ENTRIES SHOWN section start

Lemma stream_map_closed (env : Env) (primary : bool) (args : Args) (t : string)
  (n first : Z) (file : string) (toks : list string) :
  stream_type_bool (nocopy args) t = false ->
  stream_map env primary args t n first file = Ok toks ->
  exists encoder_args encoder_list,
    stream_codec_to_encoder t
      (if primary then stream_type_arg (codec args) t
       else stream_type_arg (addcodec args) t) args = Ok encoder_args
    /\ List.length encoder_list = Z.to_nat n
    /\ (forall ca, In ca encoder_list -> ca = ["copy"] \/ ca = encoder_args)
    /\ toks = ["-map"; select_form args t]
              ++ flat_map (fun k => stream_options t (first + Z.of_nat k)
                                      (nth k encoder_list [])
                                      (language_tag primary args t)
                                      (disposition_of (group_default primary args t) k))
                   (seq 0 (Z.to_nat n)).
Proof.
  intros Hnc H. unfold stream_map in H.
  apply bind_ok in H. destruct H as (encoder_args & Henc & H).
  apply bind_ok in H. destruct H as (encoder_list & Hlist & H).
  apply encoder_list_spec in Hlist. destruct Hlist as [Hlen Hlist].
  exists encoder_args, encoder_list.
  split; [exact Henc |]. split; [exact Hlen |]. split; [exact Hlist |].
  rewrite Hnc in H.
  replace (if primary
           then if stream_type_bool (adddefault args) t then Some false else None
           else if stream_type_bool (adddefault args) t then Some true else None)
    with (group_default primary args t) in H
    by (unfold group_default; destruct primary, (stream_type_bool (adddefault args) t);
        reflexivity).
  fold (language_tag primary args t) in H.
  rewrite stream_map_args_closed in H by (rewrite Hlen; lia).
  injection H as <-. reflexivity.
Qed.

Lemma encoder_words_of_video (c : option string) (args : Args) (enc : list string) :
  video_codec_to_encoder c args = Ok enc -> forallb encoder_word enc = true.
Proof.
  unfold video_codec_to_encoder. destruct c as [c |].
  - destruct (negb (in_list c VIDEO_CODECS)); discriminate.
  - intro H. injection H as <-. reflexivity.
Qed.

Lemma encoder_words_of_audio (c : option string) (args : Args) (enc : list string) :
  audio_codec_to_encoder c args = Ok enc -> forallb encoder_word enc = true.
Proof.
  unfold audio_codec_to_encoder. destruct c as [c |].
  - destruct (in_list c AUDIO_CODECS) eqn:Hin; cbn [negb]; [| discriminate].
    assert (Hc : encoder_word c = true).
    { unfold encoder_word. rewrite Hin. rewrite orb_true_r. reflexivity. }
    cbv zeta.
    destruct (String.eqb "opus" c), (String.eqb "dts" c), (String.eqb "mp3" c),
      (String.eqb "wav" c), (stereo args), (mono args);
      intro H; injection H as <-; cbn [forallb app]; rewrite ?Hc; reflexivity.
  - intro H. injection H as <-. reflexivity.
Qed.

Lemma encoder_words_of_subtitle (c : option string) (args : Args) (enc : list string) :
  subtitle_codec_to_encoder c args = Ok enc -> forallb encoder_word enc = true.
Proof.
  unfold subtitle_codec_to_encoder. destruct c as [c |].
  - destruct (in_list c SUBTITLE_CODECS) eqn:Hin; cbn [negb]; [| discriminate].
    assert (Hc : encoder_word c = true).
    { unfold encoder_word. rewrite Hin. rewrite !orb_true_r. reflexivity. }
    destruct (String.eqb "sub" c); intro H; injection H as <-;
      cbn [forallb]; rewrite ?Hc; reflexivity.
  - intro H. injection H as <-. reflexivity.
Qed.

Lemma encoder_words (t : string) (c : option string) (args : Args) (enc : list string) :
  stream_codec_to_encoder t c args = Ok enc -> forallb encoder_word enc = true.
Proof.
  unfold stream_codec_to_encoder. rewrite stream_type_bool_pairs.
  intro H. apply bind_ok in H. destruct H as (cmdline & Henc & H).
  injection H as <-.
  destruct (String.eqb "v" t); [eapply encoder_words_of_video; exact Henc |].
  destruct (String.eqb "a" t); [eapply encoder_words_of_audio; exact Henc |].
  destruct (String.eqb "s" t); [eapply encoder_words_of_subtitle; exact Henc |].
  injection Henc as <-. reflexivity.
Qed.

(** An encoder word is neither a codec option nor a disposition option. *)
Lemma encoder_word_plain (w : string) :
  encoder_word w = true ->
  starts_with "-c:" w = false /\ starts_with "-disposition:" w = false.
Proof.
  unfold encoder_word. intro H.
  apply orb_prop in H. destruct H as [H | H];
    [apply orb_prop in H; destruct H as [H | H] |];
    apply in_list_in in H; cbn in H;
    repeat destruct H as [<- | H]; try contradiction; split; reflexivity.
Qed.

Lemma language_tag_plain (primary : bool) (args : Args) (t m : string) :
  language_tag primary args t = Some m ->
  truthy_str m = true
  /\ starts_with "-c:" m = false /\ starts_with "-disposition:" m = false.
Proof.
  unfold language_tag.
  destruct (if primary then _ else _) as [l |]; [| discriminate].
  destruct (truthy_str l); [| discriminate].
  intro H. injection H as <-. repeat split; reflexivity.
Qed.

ENTRIES SHOWN section end

DIRECTIONS: All entries must be duplicated exactly, with none left out.

ANSWER AREA:
Lemma stream_map_closed (env : Env) (primary : bool) (args : Args) (t : string)
  (n first : Z) (file : string) (toks : list string) :
  stream_type_bool (nocopy args) t = false ->
  stream_map env primary args t n first file = Ok toks ->
  exists encoder_args encoder_list,
    stream_codec_to_encoder t
      (if primary then stream_type_arg (codec args) t
       else stream_type_arg (addcodec args) t) args = Ok encoder_args
    /\ List.length encoder_list = Z.to_nat n
    /\ (forall ca, In ca encoder_list -> ca = ["copy"] \/ ca = encoder_args)
    /\ toks = ["-map"; select_form args t]
              ++ flat_map (fun k => stream_options t (first + Z.of_nat k)
                                      (nth k encoder_list [])
                                      (language_tag primary args t)
                                      (disposition_of (group_default primary args t) k))
                   (seq 0 (Z.to_nat n)).
Proof.
  intros Hnc H. unfold stream_map in H.
  apply bind_ok in H. destruct H as (encoder_args & Henc & H).
  apply bind_ok in H. destruct H as (encoder_list & Hlist & H).
  apply encoder_list_spec in Hlist. destruct Hlist as [Hlen Hlist].
  exists encoder_args, encoder_list.
  split; [exact Henc |]. split; [exact Hlen |]. split; [exact Hlist |].
  rewrite Hnc in H.
  replace (if primary
           then if stream_type_bool (adddefault args) t then Some false else None
           else if stream_type_bool (adddefault args) t then Some true else None)
    with (group_default primary args t) in H
    by (unfold group_default; destruct primary, (stream_type_bool (adddefault args) t);
        reflexivity).
  fold (language_tag primary args t) in H.
  rewrite stream_map_args_closed in H by (rewrite Hlen; lia).
  injection H as <-. reflexivity.
Qed.

Lemma encoder_words_of_video (c : option string) (args : Args) (enc : list string) :
  video_codec_to_encoder c args = Ok enc -> forallb encoder_word enc = true.
Proof.
  unfold video_codec_to_encoder. destruct c as [c |].
  - destruct (negb (in_list c VIDEO_CODECS)); discriminate.
  - intro H. injection H as <-. reflexivity.
Qed.

Lemma encoder_words_of_audio (c : option string) (args : Args) (enc : list string) :
  audio_codec_to_encoder c args = Ok enc -> forallb encoder_word enc = true.
Proof.
  unfold audio_codec_to_encoder. destruct c as [c |].
  - destruct (in_list c AUDIO_CODECS) eqn:Hin; cbn [negb]; [| discriminate].
    assert (Hc : encoder_word c = true).
    { unfold encoder_word. rewrite Hin. rewrite orb_true_r. reflexivity. }
    cbv zeta.
    destruct (String.eqb "opus" c), (String.eqb "dts" c), (String.eqb "mp3" c),
      (String.eqb "wav" c), (stereo args), (mono args);
      intro H; injection H as <-; cbn [forallb app]; rewrite ?Hc; reflexivity.
  - intro H. injection H as <-. reflexivity.
Qed.

Lemma encoder_words_of_subtitle (c : option string) (args : Args) (enc : list string) :
  subtitle_codec_to_encoder c args = Ok enc -> forallb encoder_word enc = true.
Proof.
  unfold subtitle_codec_to_encoder. destruct c as [c |].
  - destruct (in_list c SUBTITLE_CODECS) eqn:Hin; cbn [negb]; [| discriminate].
    assert (Hc : encoder_word c = true).
    { unfold encoder_word. rewrite Hin. rewrite !orb_true_r. reflexivity. }
    destruct (String.eqb "sub" c); intro H; injection H as <-;
      cbn [forallb]; rewrite ?Hc; reflexivity.
  - intro H. injection H as <-. reflexivity.
Qed.

Lemma encoder_words (t : string) (c : option string) (args : Args) (enc : list string) :
  stream_codec_to_encoder t c args = Ok enc -> forallb encoder_word enc = true.
Proof.
  unfold stream_codec_to_encoder. rewrite stream_type_bool_pairs.
  intro H. apply bind_ok in H. destruct H as (cmdline & Henc & H).
  injection H as <-.
  destruct (String.eqb "v" t); [eapply encoder_words_of_video; exact Henc |].
  destruct (String.eqb "a" t); [eapply encoder_words_of_audio; exact Henc |].
  destruct (String.eqb "s" t); [eapply encoder_words_of_subtitle; exact Henc |].
  injection Henc as <-. reflexivity.
Qed.

(** An encoder word is neither a codec option nor a disposition option. *)
Lemma encoder_word_plain (w : string) :
  encoder_word w = true ->
  starts_with "-c:" w = false /\ starts_with "-disposition:" w = false.
Proof.
  unfold encoder_word. intro H.
  apply orb_prop in H. destruct H as [H | H];
    [apply orb_prop in H; destruct H as [H | H] |];
    apply in_list_in in H; cbn in H;
    repeat destruct H as [<- | H]; try contradiction; split; reflexivity.
Qed.

Lemma language_tag_plain (primary : bool) (args : Args) (t m : string) :
  language_tag primary args t = Some m ->
  truthy_str m = true
  /\ starts_with "-c:" m = false /\ starts_with "-disposition:" m = false.
Proof.
  unfold language_tag.
  destruct (if primary then _ else _) as [l |]; [| discriminate].
  destruct (truthy_str l); [| discriminate].
  intro H. injection H as <-. repeat split; reflexivity.
Qed.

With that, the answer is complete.